Le niveau de calprotectine dans les selles n'était pas lié à la gravité du COVID-19 ou à la charge virale des selles.
Modifications du microbiome intestinal sans rapport avec le COVID-19
Les chercheurs ont également constaté qu'il n'y avait pas de changements spécifiques dans le microbiome intestinal chez les patients COVID-19. Cependant, une antibiothérapie récente a été associée à des changements dans la composition et à une réduction de la diversité des bactéries intestinales.
IgA anti-SRAS-Cov-2 spécifiques à l'intestin chez les patients atteints de COVID-19
On pense que l'immunité de l'hôte contre le SRAS-CoV-2 dépend fortement des anticorps neutralisants contre la protéine de pointe virale, en particulier le domaine de liaison au récepteur (RBD). L'immunité muqueuse est principalement médiée par les anticorps IgA, qui sont responsables d'une immunité durable contre les virus intestinaux.

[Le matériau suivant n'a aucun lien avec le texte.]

(** [l * n]: a non-positive [n] gives the empty list. *)
Definition list_mul {A} (l : list A) (n : Z) : list A :=
  List.concat (List.repeat l (Z.to_nat n)).

(** [l[:n]]: a negative [n] counts from the end. *)
Definition slice_to {A} (l : list A) (n : Z) : list A :=
  if n <? 0 then firstn (Z.to_nat (len l + n)) l
  else firstn (Z.to_nat n) l.

(** [sum(l)]: starts from 0 and adds from the left. *)
Definition sum (l : list Q) : Q := fold_left Qplus l 0%Q.

(** [range(n)] *)
Definition range (n : Z) : list Z := map Z.of_nat (seq 0 (Z.to_nat n)).

(** [itertools.product(g0, g1)]: the rightmost iterable advances fastest. *)
Definition product {A B} (g0 : list A) (g1 : list B) : list (A * B) :=
  flat_map (fun a => map (fun b => (a, b)) g1) g0.

(** [x[i]] on a pair; only the indices 0 and 1 are ever used. *)
Definition tuple_get {A} (x : A * A) (i : Z) : A :=
  if i =? 0 then fst x else snd x.

(** [a / b] under [from __future__ import division]. *)
Definition truediv (a b : Q) : Py Q :=
  if Qeq_bool b 0 then raise ZeroDivisionError else ret (a / b)%Q.

(** Truth value of a number: zero is false. *)
Definition truthy (a : Q) : bool := negb (Qeq_bool a 0).

(** [a or d] where [a] is a number or [None]. *)
Definition or_else (a : option Q) (d : Q) : Q :=
  match a with
  | None => d
  | Some v => if truthy v then v else d
  end.

End Py_builtins.
Import Py_builtins.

Des IgA anti-SRAS-CoV-2 ont été trouvées dans le sang, le liquide de lavage bronchoalvéolaire et les lavages nasaux, ainsi que dans le lait maternel de donneuses en convalescence. Les chercheurs ont donc recherché des anticorps IgA anti-RBD dans des échantillons fécaux. Ils ont constaté que cela était corrélé avec les IgA spécifiques de la RBD dans le sérum, mais à un niveau inférieur.
Les niveaux d'IgA totales et spécifiques à la RBD dans les selles du groupe étaient globalement similaires à ceux des témoins sains. Il y avait 5 patients, tous atteints de COVID-19 sévère, qui avaient des niveaux substantiels d'IgA spécifiques. Pourtant, tous étaient obèses, avec un IMC médian de ~ 41 contre 29 pour les autres patients sans IgA spécifique détectable.
Implications
Les chercheurs suggèrent que sur la base de ces données, la diarrhée chez certains patients atteints de COVID-19 n'est pas le résultat d'une inflammation. Cependant, la présence de symptômes gastro-intestinaux indique généralement une évolution plus douce de la maladie, mais dans les cas graves, la dérégulation immunitaire entraîne une réplication virale massive dans plusieurs organes.

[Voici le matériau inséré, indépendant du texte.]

Lemma run_registry (i : nat) (es : list Event) :
  ∀ (w : World) (os : list (option Z)) (w' : World),
    run es w = Some (os, w') →
    from_option (λ m, dom (clients m)) ∅ (handlers w' !! i)
    ⊆ Trace.identities_seen i es
      ∪ from_option (λ m, dom (clients m)) ∅ (handlers w !! i).
Proof.
  induction es as [|e es IH]; intros w os w' Hrun; simpl in Hrun.
  - injection Hrun as <- <-. set_solver.
  - destruct (step e w) as [[o w1]|] eqn:Hstep; simpl in Hrun; [|done].
    destruct (run es w1) as [[os1 w2]|] eqn:Hrest; simpl in Hrun; [|done].
    injection Hrun as <- <-.
    rewrite identities_seen_cons.
    pose proof (step_registry i e w o w1 Hstep) as Hone.
    pose proof (IH w1 os1 w2 Hrest) as Hrec.
    etrans; [exact Hrec|].
    apply union_least; [|etrans; [exact Hone|]].
    + etrans; [apply union_subseteq_r|apply union_subseteq_l].
    + apply union_least.
      * etrans; [apply union_subseteq_l|apply union_subseteq_l].
      * apply union_subseteq_r.
Qed.
(** ** The request-protection options *)

(** In every environment the options carry the shield rule in [LIVE] mode and
    one bot-detection rule with the three allowed categories, and no
    rate-limiting rule.  Bot detection is enforced ([LIVE]) exactly when
    [NODE_ENV] is the string ["production"]; with any other value, or with
    the variable unset, it only reports ([DRY_RUN]). *)
Theorem aj_rules_by_environment (env : ProcessEnv) :
  In (shield LIVE) (aj_rules (aj env)) /\
  List.filter is_rate_limit (aj_rules (aj env)) = [] /\
  (forall m allow,
     In (detectBot m allow) (aj_rules (aj env)) ->
     (m = LIVE <-> NODE_ENV env = Some "production") /\
     (m = DRY_RUN <-> NODE_ENV env ≠ Some "production") /\
     allow
     = ["CATEGORY:SEARCH_ENGINE"; "CATEGORY:PREVIEW"; "CATEGORY:MONITOR"]) /\
  (exists m allow, In (detectBot m allow) (aj_rules (aj env))) /\
  aj_key (aj env) = ARCJET_KEY env.
Proof.
  destruct env as [key [ne|]]; cbn [aj aj_rules aj_key NODE_ENV ARCJET_KEY
    strict_eq_string List.filter is_rate_limit].
  - destruct (String.eqb_spec ne "production") as [-> | Hne].
    + split; [left; reflexivity|]. split; [reflexivity|].
      split; [|split; [eexists _, _; right; left; reflexivity | reflexivity]].
      intros m allow [H | [H | []]]; [discriminate|].
      injection H as <- <-. repeat split; congruence.
    + split; [left; reflexivity|]. split; [reflexivity|].
      split; [|split; [eexists _, _; right; left; reflexivity | reflexivity]].
      intros m allow [H | [H | []]]; [discriminate|].
      injection H as <- <-. repeat split; congruence.
  - split; [left; reflexivity|]. split; [reflexivity|].
    split; [|split; [eexists _, _; right; left; reflexivity | reflexivity]].
    intros m allow [H | [H | []]]; [discriminate|].
    injection H as <- <-. repeat split; congruence.
Qed.

(** ** Conduct on concrete runs *)

Lemma createUser_success_effects_witness :
  run_create mem_store plain_bcrypt ada fresh_world
    = (Return (returning ada_row),
       snd (run_create mem_store plain_bcrypt ada fresh_world)) /\
  exists h row rest,
    bcrypt_hash (Bcrypt:=plain_bcrypt) (arg_password ada) 10 = inr h /\
    List.filter is_hash
      (new_events fresh_world
         (snd (run_create mem_store plain_bcrypt ada fresh_world)))
    = [EvHash (arg_password ada) 10] /\
    List.filter is_insert
      (new_events fresh_world
         (snd (run_create mem_store plain_bcrypt ada fresh_world)))
    = [EvInsert (mkNewUser (arg_name ada) (arg_email ada) h
                   (default "user" (arg_role ada)))] /\
    insert_user (Store:=mem_store) (w_db fresh_world)
      (mkNewUser (arg_name ada) (arg_email ada) h
         (default "user" (arg_role ada)))
    = inr (row :: rest,
           w_db (snd (run_create mem_store plain_bcrypt ada fresh_world))) /\
    returning ada_row = returning row.
Proof.
  split; [reflexivity|].
  apply (createUser_success_effects mem_store plain_bcrypt ada fresh_world
           (snd (run_create mem_store plain_bcrypt ada fresh_world))
           (returning ada_row)).
  reflexivity.
Defined.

L'élévation de l'IL-8 fécale, associée à une IL-10 plus faible chez les patients COVID-19, et à une IL-23 plus élevée chez les patients gravement malades, démontre une réponse immunitaire intestinale à cette infection virale. Cependant, le fait que la charge virale dans les selles ne reflète pas la gravité de la maladie et l'absence d'implication d'autres cytokines et de la calprotectine montre que celle-ci est limitée.
Ceci est étayé par l'absence de changements dans la structure ou la diversité du microbiome intestinal, à l'exception de ceux qui pourraient être attribués à l'utilisation d'antibiotiques.
Enfin, la présence d'IgA spécifiques à la RBD dans les selles a été détectée pour la première fois chez des patients COVID-19. Cependant, on ne sait pas s'il s'agit d'une réponse muqueuse protectrice localisée ou d'une partie de la réponse systémique à l'infection. Ils ont découvert que la détection fécale d'IgA spécifiques est difficile en raison du bruit de fond élevé, ce qui démontre la nécessité de méthodes plus sensibles pour capter de faibles titres.
L'étude conclut: «Nos données suggèrent que l'intestin peut être un organe immunologiquement actif pendant l'infection par le SRAS-CoV-2, comme en témoigne l'IgA spécifique du virus, mais il existe peu de preuves d'une inflammation intestinale manifeste, même chez les patients souffrant de diarrhée ou autre. Symptômes gastro-intestinaux. »
*Avis important
medRxiv publie des rapports scientifiques préliminaires qui ne sont pas examinés par des pairs et, par conséquent, ne doivent pas être considérés comme concluants, orienter la pratique clinique / les comportements liés à la santé, ou traités comme des informations établies.